あの夜「一緒に飲もう。」そう誘う俺を拒否することはなかった。俺は側にいていてもいいのか。その距離は友達としてなのか、それとも、もっと近い距離なのか。そのラインをきちんと見極めたかった。
好きな人がいると言った瑞樹の部屋は、だれかの影を探すにはあまりにも殺風景で。かと言ってどこかにいつも出かけている風でもなかった。
日曜日に出かけて、瑞樹のことをよく知っているらしい同僚に確認をしたが女性の影も見えない。仕事と会社の往復だという。
「あいつ仕事と結婚すんじゃないの。」と、笑っていた。
そう、瑞樹の周りに女性はいない。他に距離の近いのはこの人だけ。でも大野さんの恋愛のベクトルは明らかに女性に向かっている。

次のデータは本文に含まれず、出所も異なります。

(** ** Witness *)

Lemma pages_visit_every_row_witness :
  ∃ pages, exec (all_pages 5 "control_run" "q" (Some 1000) None None 1) rows_child = Ok (pages, rows_child) ∧
    concat pages = rows_of rows_child "control_run" (time_key 1000) None ∧
    Forall (λ p, length p ≤ 1)%nat pages.
Proof.
  apply (pages_visit_every_row rows_child "control_run" "q" (Some 1000) None 1 5).
  - unfold MAX_PAGE. lia.
  - exact I.
  - apply Nat.ltb_lt. vm_compute. reflexivity.
Defined.

(** ** Instants and keys *)

Lemma compare_ltb a b : str_ltb a b = match String.compare a b with Lt => true | _ => false end.
Proof. done. Qed.
Lemma timed_compare a b i j : is_i64 a → is_i64 b →
  String.compare (timed a i) (timed b j) = match Z.compare a b with Eq => String.compare i j | o => o end.
Proof.
  intros Ha Hb. unfold timed. rewrite compare_app by by rewrite !time_key_length.
  rewrite time_key_compare by done. by destruct (Z.compare a b).
Qed.

(** keys of instants read back and sort as time does, whole [i64] range and
    negative instants included: of two timed keys the earlier comes first, and of
    one instant the lesser id; a scan up to [until now] ends exactly after the
    instants that are due at [now]. *)
Theorem timed_keys_follow_time a b i j :
  is_i64 a → is_i64 b →
  time_of_key (time_key a) = Some a ∧
  (time_key a = time_key b ↔ a = b) ∧
  (str_ltb (timed a i) (timed b j) = true ↔ a < b ∨ (a = b ∧ str_ltb i j = true)) ∧
  (str_ltb (timed a i) (until b) = true ↔ a ≤ b).
Proof.
  intros Ha Hb. split; [by apply time_of_key_time_key|]. split_and!.
  - split; [by apply time_key_inj|by intros ->].
  - rewrite !compare_ltb, timed_compare by done.
    destruct (Z.compare_spec a b) as [->|Hlt|Hgt]; (split; [|intros [?|[? ?]]]);
      solve [done | lia | auto].
  - rewrite timed_before_until by done. by rewrite bool_decide_eq_true.
Qed.

(** The rows of different families, runs or event types never meet: the kind
    of a partition determines its family and its value, and the kind of a run's
    pending or live copies the run and the type, whatever characters they hold. *)
Theorem kinds_are_separate f g v w run run' t t' :
  no_colon f = true → no_colon g = true →
  (partition f v = partition g w ↔ f = g ∧ v = w) ∧
  (pending_of run t = pending_of run' t' ↔ run = run' ∧ t = t') ∧
  (live_of run t = live_of run' t' ↔ run = run' ∧ t = t').
Proof.
  assert (∀ f, no_colon f = true → partition f run +:+ ":" +:+ component t = partition f run' +:+ ":" +:+ component t' →
    run = run' ∧ t = t') as Hpair.
  { intros h Hh E. unfold partition in E. rewrite !string_app_assoc in E.
    apply colon_split in E as [_ E]; [|done..]. apply colon_split in E as [E1 E2]; [|by apply component_no_colon..].
    split; by apply component_inj. }
  intros Hf Hg. split_and!; (split; [|by intros [-> ->]]).
  - unfold partition. intros [-> E]%colon_split; [|done..]. split; [done|by apply component_inj].
  - by apply Hpair.
  - by apply Hpair.
Qed.

(** ** Witnesses *)

Lemma timed_keys_follow_time_witness :
  time_of_key (time_key (-1)) = Some (-1) ∧ (time_key (-1) = time_key 5 ↔ -1 = 5) ∧
  (str_ltb (timed (-1) "b") (timed 5 "a") = true ↔ -1 < 5 ∨ (-1 = 5 ∧ str_ltb "b" "a" = true)) ∧
  (str_ltb (timed (-1) "b") (until 5) = true ↔ -1 ≤ 5).
Proof. apply timed_keys_follow_time; unfold is_i64, i64_min, i64_max; lia. Defined.
Lemma kinds_are_separate_witness :
  (partition "event" "a:b" = partition "event_id" "a:b" ↔ "event" = "event_id" ∧ "a:b" = "a:b") ∧
  (pending_of "p" "x:y" = pending_of "p:x" "y" ↔ "p" = "p:x" ∧ "x:y" = "y") ∧
  (live_of "p" "x:y" = live_of "p:x" "y" ↔ "p" = "p:x" ∧ "x:y" = "y").
Proof. apply kinds_are_separate; reflexivity. Defined.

もしかしてまだ可能性はあるのかもしれない。俺は、どこまでなら近づいても許されるのだろう。そう思って早々に体調が悪いと退散して瑞樹の部屋に向かった。
部屋の電気は消えていて、誰もいなかった。確か今日はクライアントのピックアップに成田に向かったはず。泊まることはないだろう。そう思ってドアに寄りかかって待っていた。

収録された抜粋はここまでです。